Journal des Alternatives

Rentrée (anti)sociale en France

Julien LUSSON, 26 septembre 2003

La rentrée s’annonce agitée, aux quatre coins de la France. Le premier ministre Raffarin entend poursuivre les réformes amorcées au printemps dernier, et les différents mouvements sociaux et syndicaux ont bien l’intention de s’y opposer.

Août 2003, sous un soleil de plomb, 250 000 personnes se réunissaient sur le plateau du Larzac pour faire entendre leur voix et leurs propositions, à la veille de la réunion de l’Organisation mondiale du commerce à Cancun, au Mexique. Ce rassemblement, organisé par la Confédération paysanne et le collectif Un monde solidaire, a été une immense réussite. Succès de masse qui réaffirme la capacité de mobilisation du mouvement et son ancrage populaire, mais également succès d’estime par la qualité des débats et des propositions faites lors de cette rencontre.

Le rassemblement du Larzac a été l’occasion de faire le point sur une situation sociale fortement dégradée, de tenter un bilan des actions et d’envisager les perspectives d’une rentrée que José Bové, le leader paysan, a promis « chaude ».

De Cancun, sur le plan international, à la poursuite de la politique anti-sociale de Raffarin, sur le plan français, elle a en effet tout lieu de l’être. Le premier ministre a annoncé son intention de poursuivre sur la voie engagée : décentralisation de l’éducation nationale, réforme de l’assurance-maladie, création d’un revenu minimum d’activité (obligation pour les chômeurs de reprendre une activité, à moindre coût pour l’employeur), suppression d’un jour férié pour financer les systèmes d’assistance aux personnes âgées (après sa gestion catastrophique de la canicule), augmentation des taxes indirectes en compensation de la baisse des impôts sur le revenu… Le tout donne le ton d’une offensive libérale et d’une régression sociale qui rappellent fortement l’offensive thatchérienne contre l’État-providence britannique et les syndicats.

Le climat social est donc très tendu aujourd’hui. Et pourtant, la question d’une nouvelle mobilisation reste incertaine : l’échec du printemps est dans toutes les têtes, les centrales syndicales sont divisées. Le rapport aux partis politiques est compliqué par la contestation du bilan gouvernemental de la gauche plurielle. Et si le lien entre le mouvement altermondialisation et les mobilisations contre l’offensive anti-sociale du gouvernement trouve une traduction évidente sur le plateau du Larzac, l’émiettement syndical et cette question du rapport au politique introduisent un élément d’incertitude supplémentaire.
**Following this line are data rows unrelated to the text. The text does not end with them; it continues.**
(** * common-api-hooks: target-directory resolution and hook stamping

    The repository ships three entry points that all do the same job: find a
    conventional source folder below a starting directory and write a fixed
    table of React hook templates into [<target>/hooks].

    - the editor extension ([createHooksFolder] with the nested
      [findHooksDirectory] closure),
    - the first command-line tool (recursive [findTargetDirectory]),
    - the newest command-line tool (shallow [findTargetDirectory]).

    The development embeds the Node [fs] calls the code uses over a directory
    tree, runs the three entry points in a small monad that threads the tree,
    records every call and console message, and can complete normally, by a
    thrown exception or by [process.exit].

    Scope of the model: a tree of regular files and directories, each
    directory listing its entries in enumeration order; every directory can
    be listed and traversed, and there are no symbolic links.  The errors
    that remain are those of the tree itself: a missing path, a file where a
    directory is needed, a directory where a file is to be written. *)

From Stdlib Require Import List String Bool Arith Lia ZArith QArith Lqa.
Import ListNotations.
Close Scope Q_scope.
Set Warnings "-register-all".
Local Open Scope string_scope.
Local Open Scope list_scope.

(** ** Paths *)

(** An absolute path is the list of its components below the filesystem root.
    [path.join(dir, name)] is only ever applied to a single component that is
    neither empty, [.], [..] nor contains a separator (a name returned by
    [readdirSync], or one of the literals [src], [app], [hooks],
    [<hookName>.ts]), so it appends that component. *)
Definition path := list string.

Definition join (dir : path) (name : string) : path := dir ++ [name].

(** The last component of a path (empty for the root). *)
Definition basename (p : path) : string := last p "".

(** Rendering of a path inside a message. *)
Definition fsPath (p : path) : string := "/" ++ String.concat "/" p.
Mais la portée de l’événement doit être mise en perspective dans son contexte social. Le printemps dernier a été marqué, en France comme dans d’autres pays d’Europe, par un large mouvement social dont les revendications n’ont pas abouti. La réforme des retraites proposée par le gouvernement, contre laquelle ce mouvement s’est organisé, a été finalement votée. La réforme de l’éducation, aux objectifs obscurs, si ce n’est le désengagement financier de l’État, a provoqué une longue grève du corps enseignant.

Dès le début de l’été, un nouveau conflit démarrait, celui des intermittents du spectacle, multipliant les actions contre les festivals. Le tout sur fond de répression syndicale et militante, conduite par un gouvernement ultra-répressif, dont le point d’orgue symbolique a été l’incarcération spectaculaire du leader paysan, José Bové.

Le problème n’est pas simple, mais à la vérité, il dépasse le strict cadre français. Les réponses, pas simples non plus, ne peuvent donc être imaginées sans un décloisonnement et une confrontation des acteurs, une rupture avec les logiques anciennes de la transformation sociale et un dépassement des mobilisations du seul cadre national. Le Forum social européen de novembre prochain, qui aura lieu à Paris-Saint-Denis, permettra-t-il d’avancer significativement dans cette voie ?

Julien Lusson, collaboration spéciale


L’auteur est permanent au CEDETIM, le Centre d’études et d’initiatives de solidarité internationale basé à Paris qui est un partenaire d’Alternatives (www.cedetim.org).